What you are asked to do – Give an exact copy of every entry.

(Dataset entries)
-=-=-

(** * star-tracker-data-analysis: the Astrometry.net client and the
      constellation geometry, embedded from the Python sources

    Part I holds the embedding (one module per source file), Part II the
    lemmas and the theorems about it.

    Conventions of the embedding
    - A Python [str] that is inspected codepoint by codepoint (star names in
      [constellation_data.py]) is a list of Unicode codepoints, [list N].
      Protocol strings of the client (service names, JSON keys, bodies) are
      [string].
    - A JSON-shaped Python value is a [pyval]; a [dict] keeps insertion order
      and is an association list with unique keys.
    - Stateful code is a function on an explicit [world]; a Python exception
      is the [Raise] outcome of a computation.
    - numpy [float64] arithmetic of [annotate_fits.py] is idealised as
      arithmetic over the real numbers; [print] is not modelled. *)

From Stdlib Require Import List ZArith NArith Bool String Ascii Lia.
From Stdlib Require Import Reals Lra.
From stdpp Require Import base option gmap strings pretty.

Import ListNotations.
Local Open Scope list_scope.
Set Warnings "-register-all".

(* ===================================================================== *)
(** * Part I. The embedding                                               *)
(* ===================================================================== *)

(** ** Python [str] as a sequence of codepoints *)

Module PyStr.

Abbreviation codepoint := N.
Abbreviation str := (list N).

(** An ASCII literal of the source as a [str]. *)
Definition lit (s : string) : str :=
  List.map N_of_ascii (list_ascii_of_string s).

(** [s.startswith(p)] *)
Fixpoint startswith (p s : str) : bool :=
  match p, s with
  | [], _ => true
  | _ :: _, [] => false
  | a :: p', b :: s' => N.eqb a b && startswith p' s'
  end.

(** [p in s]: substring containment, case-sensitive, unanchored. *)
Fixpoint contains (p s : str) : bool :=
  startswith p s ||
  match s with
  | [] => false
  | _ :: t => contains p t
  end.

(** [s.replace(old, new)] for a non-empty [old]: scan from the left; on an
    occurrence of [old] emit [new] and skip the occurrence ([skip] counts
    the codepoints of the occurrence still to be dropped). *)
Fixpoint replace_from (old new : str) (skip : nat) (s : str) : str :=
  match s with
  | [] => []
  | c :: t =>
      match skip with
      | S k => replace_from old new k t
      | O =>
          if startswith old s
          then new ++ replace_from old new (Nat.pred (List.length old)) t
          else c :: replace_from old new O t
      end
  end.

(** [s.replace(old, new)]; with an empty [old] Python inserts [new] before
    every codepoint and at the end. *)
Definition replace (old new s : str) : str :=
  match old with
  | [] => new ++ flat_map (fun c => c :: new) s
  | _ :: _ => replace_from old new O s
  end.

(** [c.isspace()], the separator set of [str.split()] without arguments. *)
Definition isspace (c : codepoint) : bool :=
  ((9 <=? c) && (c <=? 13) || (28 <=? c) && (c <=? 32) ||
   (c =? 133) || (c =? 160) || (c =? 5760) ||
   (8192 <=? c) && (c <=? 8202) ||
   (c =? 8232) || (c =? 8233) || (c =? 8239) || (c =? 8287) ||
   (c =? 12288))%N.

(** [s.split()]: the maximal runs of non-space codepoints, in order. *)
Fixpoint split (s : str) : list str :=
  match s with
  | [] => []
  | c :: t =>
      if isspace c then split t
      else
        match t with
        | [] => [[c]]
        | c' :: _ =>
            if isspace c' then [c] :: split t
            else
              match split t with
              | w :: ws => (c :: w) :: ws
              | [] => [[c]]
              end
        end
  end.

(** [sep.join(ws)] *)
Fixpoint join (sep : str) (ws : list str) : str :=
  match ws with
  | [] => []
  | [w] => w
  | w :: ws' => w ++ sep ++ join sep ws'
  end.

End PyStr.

-=-=-

Task output –
(** * star-tracker-data-analysis: the Astrometry.net client and the
      constellation geometry, embedded from the Python sources

    Part I holds the embedding (one module per source file), Part II the
    lemmas and the theorems about it.

    Conventions of the embedding
    - A Python [str] that is inspected codepoint by codepoint (star names in
      [constellation_data.py]) is a list of Unicode codepoints, [list N].
      Protocol strings of the client (service names, JSON keys, bodies) are
      [string].
    - A JSON-shaped Python value is a [pyval]; a [dict] keeps insertion order
      and is an association list with unique keys.
    - Stateful code is a function on an explicit [world]; a Python exception
      is the [Raise] outcome of a computation.
    - numpy [float64] arithmetic of [annotate_fits.py] is idealised as
      arithmetic over the real numbers; [print] is not modelled. *)

From Stdlib Require Import List ZArith NArith Bool String Ascii Lia.
From Stdlib Require Import Reals Lra.
From stdpp Require Import base option gmap strings pretty.

Import ListNotations.
Local Open Scope list_scope.
Set Warnings "-register-all".

(* ===================================================================== *)
(** * Part I. The embedding                                               *)
(* ===================================================================== *)

(** ** Python [str] as a sequence of codepoints *)

Module PyStr.

Abbreviation codepoint := N.
Abbreviation str := (list N).

(** An ASCII literal of the source as a [str]. *)
Definition lit (s : string) : str :=
  List.map N_of_ascii (list_ascii_of_string s).

(** [s.startswith(p)] *)
Fixpoint startswith (p s : str) : bool :=
  match p, s with
  | [], _ => true
  | _ :: _, [] => false
  | a :: p', b :: s' => N.eqb a b && startswith p' s'
  end.

(** [p in s]: substring containment, case-sensitive, unanchored. *)
Fixpoint contains (p s : str) : bool :=
  startswith p s ||
  match s with
  | [] => false
  | _ :: t => contains p t
  end.

(** [s.replace(old, new)] for a non-empty [old]: scan from the left; on an
    occurrence of [old] emit [new] and skip the occurrence ([skip] counts
    the codepoints of the occurrence still to be dropped). *)
Fixpoint replace_from (old new : str) (skip : nat) (s : str) : str :=
  match s with
  | [] => []
  | c :: t =>
      match skip with
      | S k => replace_from old new k t
      | O =>
          if startswith old s
          then new ++ replace_from old new (Nat.pred (List.length old)) t
          else c :: replace_from old new O t
      end
  end.

(** [s.replace(old, new)]; with an empty [old] Python inserts [new] before
    every codepoint and at the end. *)
Definition replace (old new s : str) : str :=
  match old with
  | [] => new ++ flat_map (fun c => c :: new) s
  | _ :: _ => replace_from old new O s
  end.

(** [c.isspace()], the separator set of [str.split()] without arguments. *)
Definition isspace (c : codepoint) : bool :=
  ((9 <=? c) && (c <=? 13) || (28 <=? c) && (c <=? 32) ||
   (c =? 133) || (c =? 160) || (c =? 5760) ||
   (8192 <=? c) && (c <=? 8202) ||
   (c =? 8232) || (c =? 8233) || (c =? 8239) || (c =? 8287) ||
   (c =? 12288))%N.

(** [s.split()]: the maximal runs of non-space codepoints, in order. *)
Fixpoint split (s : str) : list str :=
  match s with
  | [] => []
  | c :: t =>
      if isspace c then split t
      else
        match t with
        | [] => [[c]]
        | c' :: _ =>
            if isspace c' then [c] :: split t
            else
              match split t with
              | w :: ws => (c :: w) :: ws
              | [] => [[c]]
              end
        end
  end.

(** [sep.join(ws)] *)
Fixpoint join (sep : str) (ws : list str) : str :=
  match ws with
  | [] => []
  | [w] => w
  | w :: ws' => w ++ sep ++ join sep ws'
  end.

End PyStr.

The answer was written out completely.